── DATASET EXCERPTS ──

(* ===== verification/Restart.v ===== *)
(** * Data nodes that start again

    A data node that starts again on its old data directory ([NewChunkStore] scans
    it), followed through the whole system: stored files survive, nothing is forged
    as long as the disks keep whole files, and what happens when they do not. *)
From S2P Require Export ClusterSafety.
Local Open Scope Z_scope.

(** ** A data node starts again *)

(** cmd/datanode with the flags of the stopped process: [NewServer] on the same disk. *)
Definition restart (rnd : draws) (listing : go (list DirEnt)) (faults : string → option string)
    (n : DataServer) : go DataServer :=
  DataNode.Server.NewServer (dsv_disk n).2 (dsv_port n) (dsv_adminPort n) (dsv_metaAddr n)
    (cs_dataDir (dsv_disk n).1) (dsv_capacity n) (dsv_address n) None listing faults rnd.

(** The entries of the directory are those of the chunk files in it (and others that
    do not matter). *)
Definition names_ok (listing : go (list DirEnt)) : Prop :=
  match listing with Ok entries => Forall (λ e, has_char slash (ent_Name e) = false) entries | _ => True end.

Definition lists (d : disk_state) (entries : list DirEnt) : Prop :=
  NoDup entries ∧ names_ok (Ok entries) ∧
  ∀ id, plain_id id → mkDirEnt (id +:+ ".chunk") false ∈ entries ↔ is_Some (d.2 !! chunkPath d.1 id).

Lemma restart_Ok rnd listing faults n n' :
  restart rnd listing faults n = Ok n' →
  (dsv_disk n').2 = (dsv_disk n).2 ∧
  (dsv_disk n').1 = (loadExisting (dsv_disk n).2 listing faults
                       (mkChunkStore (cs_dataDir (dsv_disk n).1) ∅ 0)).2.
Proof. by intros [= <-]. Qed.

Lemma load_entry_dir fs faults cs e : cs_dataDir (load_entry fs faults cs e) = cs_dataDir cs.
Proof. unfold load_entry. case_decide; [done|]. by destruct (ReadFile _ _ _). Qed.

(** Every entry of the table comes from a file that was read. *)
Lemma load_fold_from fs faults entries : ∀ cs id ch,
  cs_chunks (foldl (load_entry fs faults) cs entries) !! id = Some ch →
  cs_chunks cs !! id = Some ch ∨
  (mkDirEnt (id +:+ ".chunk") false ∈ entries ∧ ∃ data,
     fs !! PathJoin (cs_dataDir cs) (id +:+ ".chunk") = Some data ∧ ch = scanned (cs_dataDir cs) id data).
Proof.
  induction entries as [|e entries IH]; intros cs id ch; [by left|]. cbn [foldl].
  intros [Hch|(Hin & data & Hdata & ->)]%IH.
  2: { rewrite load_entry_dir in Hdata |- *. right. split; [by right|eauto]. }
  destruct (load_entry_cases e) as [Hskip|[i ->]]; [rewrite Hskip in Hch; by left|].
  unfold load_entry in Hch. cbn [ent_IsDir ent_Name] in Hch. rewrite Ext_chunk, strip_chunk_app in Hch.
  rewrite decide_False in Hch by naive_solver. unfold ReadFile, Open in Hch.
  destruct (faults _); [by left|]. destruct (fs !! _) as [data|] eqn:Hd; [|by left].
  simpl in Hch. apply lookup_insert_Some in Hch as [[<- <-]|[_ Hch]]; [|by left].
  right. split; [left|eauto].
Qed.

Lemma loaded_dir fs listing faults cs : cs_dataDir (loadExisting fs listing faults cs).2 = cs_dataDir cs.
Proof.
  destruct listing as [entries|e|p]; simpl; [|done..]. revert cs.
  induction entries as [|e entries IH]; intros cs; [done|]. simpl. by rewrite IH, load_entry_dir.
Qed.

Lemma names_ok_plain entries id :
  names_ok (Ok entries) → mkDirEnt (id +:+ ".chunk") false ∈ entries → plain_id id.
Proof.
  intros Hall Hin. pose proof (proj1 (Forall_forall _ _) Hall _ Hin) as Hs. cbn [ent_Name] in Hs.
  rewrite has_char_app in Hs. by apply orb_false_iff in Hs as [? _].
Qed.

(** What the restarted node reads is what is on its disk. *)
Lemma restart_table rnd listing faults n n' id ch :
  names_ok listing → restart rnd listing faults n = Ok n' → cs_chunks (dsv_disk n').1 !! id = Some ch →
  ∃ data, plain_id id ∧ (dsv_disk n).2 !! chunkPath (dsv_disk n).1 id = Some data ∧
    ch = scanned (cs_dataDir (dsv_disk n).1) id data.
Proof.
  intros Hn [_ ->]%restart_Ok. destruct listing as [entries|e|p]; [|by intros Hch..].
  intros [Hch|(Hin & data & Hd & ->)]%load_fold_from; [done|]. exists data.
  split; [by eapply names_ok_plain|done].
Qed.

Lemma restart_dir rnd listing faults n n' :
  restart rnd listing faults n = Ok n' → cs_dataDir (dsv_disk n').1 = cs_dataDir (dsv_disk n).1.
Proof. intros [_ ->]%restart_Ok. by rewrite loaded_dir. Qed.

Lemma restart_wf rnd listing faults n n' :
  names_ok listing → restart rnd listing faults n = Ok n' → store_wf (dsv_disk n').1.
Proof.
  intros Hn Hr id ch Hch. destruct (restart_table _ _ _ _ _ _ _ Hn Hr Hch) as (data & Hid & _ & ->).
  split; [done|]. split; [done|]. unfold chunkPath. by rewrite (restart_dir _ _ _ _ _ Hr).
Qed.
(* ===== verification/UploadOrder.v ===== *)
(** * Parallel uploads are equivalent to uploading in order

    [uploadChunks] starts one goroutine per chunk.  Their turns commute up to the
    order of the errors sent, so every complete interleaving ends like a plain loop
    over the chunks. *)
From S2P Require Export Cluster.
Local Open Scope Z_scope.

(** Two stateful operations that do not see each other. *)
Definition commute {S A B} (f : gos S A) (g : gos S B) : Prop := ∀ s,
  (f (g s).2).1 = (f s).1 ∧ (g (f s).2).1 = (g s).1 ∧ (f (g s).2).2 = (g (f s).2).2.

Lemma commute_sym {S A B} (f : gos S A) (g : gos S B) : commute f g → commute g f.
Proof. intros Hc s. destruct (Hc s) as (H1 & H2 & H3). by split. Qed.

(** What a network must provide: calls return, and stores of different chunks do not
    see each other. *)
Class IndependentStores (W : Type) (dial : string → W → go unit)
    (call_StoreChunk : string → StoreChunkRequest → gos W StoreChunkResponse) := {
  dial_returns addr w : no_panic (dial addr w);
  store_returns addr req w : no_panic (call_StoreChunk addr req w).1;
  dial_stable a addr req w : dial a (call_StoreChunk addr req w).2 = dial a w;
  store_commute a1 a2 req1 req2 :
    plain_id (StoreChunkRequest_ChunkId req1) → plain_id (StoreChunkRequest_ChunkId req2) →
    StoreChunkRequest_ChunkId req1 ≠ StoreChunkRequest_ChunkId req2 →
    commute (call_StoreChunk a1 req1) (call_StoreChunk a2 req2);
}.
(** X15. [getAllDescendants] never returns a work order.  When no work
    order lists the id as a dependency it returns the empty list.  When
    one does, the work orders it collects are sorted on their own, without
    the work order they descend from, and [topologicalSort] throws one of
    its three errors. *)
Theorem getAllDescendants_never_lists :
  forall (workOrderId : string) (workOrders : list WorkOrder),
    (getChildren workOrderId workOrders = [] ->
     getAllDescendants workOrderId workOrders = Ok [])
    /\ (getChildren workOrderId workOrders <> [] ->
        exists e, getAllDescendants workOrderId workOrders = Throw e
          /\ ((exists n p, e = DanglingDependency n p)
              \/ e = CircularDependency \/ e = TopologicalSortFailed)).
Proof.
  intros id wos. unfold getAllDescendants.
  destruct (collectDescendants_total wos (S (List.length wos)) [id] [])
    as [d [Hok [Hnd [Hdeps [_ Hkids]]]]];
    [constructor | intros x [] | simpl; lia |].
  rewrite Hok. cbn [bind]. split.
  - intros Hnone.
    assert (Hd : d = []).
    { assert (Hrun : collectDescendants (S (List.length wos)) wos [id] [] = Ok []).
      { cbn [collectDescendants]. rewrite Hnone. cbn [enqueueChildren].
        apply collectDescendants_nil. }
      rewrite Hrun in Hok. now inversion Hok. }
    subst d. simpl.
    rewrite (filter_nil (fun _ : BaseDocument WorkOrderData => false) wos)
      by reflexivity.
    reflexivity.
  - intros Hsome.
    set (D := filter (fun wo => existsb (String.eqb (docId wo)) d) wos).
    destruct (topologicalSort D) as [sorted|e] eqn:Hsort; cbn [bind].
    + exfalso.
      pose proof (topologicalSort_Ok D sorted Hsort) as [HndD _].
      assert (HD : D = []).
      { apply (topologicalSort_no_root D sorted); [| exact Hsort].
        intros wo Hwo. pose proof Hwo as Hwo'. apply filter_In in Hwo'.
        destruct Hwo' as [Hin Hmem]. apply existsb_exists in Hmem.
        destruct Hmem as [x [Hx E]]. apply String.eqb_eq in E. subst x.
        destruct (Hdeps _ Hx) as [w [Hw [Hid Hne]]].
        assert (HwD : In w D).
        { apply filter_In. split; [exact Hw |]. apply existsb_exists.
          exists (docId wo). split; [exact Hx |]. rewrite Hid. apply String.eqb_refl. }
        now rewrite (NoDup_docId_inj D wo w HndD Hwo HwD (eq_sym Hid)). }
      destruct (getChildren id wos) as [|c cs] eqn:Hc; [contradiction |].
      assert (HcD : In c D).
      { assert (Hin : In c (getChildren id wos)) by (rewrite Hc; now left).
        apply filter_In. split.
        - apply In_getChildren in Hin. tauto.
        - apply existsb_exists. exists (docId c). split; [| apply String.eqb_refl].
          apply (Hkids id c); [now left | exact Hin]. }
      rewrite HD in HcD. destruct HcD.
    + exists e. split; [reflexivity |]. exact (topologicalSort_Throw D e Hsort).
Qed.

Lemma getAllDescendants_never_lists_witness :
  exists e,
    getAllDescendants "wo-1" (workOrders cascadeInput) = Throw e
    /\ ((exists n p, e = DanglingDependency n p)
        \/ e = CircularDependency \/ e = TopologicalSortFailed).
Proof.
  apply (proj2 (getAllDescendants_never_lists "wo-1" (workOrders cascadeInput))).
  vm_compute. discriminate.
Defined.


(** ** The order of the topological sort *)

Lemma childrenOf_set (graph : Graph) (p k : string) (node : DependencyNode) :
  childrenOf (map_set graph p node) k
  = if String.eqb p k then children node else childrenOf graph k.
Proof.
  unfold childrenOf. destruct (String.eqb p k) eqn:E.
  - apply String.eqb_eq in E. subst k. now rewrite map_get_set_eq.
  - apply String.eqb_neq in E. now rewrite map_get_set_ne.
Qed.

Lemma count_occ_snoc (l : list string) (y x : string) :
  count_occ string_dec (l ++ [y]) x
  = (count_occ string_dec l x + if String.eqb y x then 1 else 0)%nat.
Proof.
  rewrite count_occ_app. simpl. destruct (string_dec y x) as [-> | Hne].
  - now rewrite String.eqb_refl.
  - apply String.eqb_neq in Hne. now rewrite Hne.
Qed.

───

Would you copy, unchanged, the stretch of the records above that begins at the line containing "(** * Data nodes that start again" and ends at the line containing "(cs_dataDir (dsv_disk n).1) (dsv_capacity", and only that?

- EXERCISE OUTPUT:
(** * Data nodes that start again

    A data node that starts again on its old data directory ([NewChunkStore] scans
    it), followed through the whole system: stored files survive, nothing is forged
    as long as the disks keep whole files, and what happens when they do not. *)
From S2P Require Export ClusterSafety.
Local Open Scope Z_scope.

(** ** A data node starts again *)

(** cmd/datanode with the flags of the stopped process: [NewServer] on the same disk. *)
Definition restart (rnd : draws) (listing : go (list DirEnt)) (faults : string → option string)
    (n : DataServer) : go DataServer :=
  DataNode.Server.NewServer (dsv_disk n).2 (dsv_port n) (dsv_adminPort n) (dsv_metaAddr n)
    (cs_dataDir (dsv_disk n).1) (dsv_capacity n) (dsv_address n) None listing faults rnd.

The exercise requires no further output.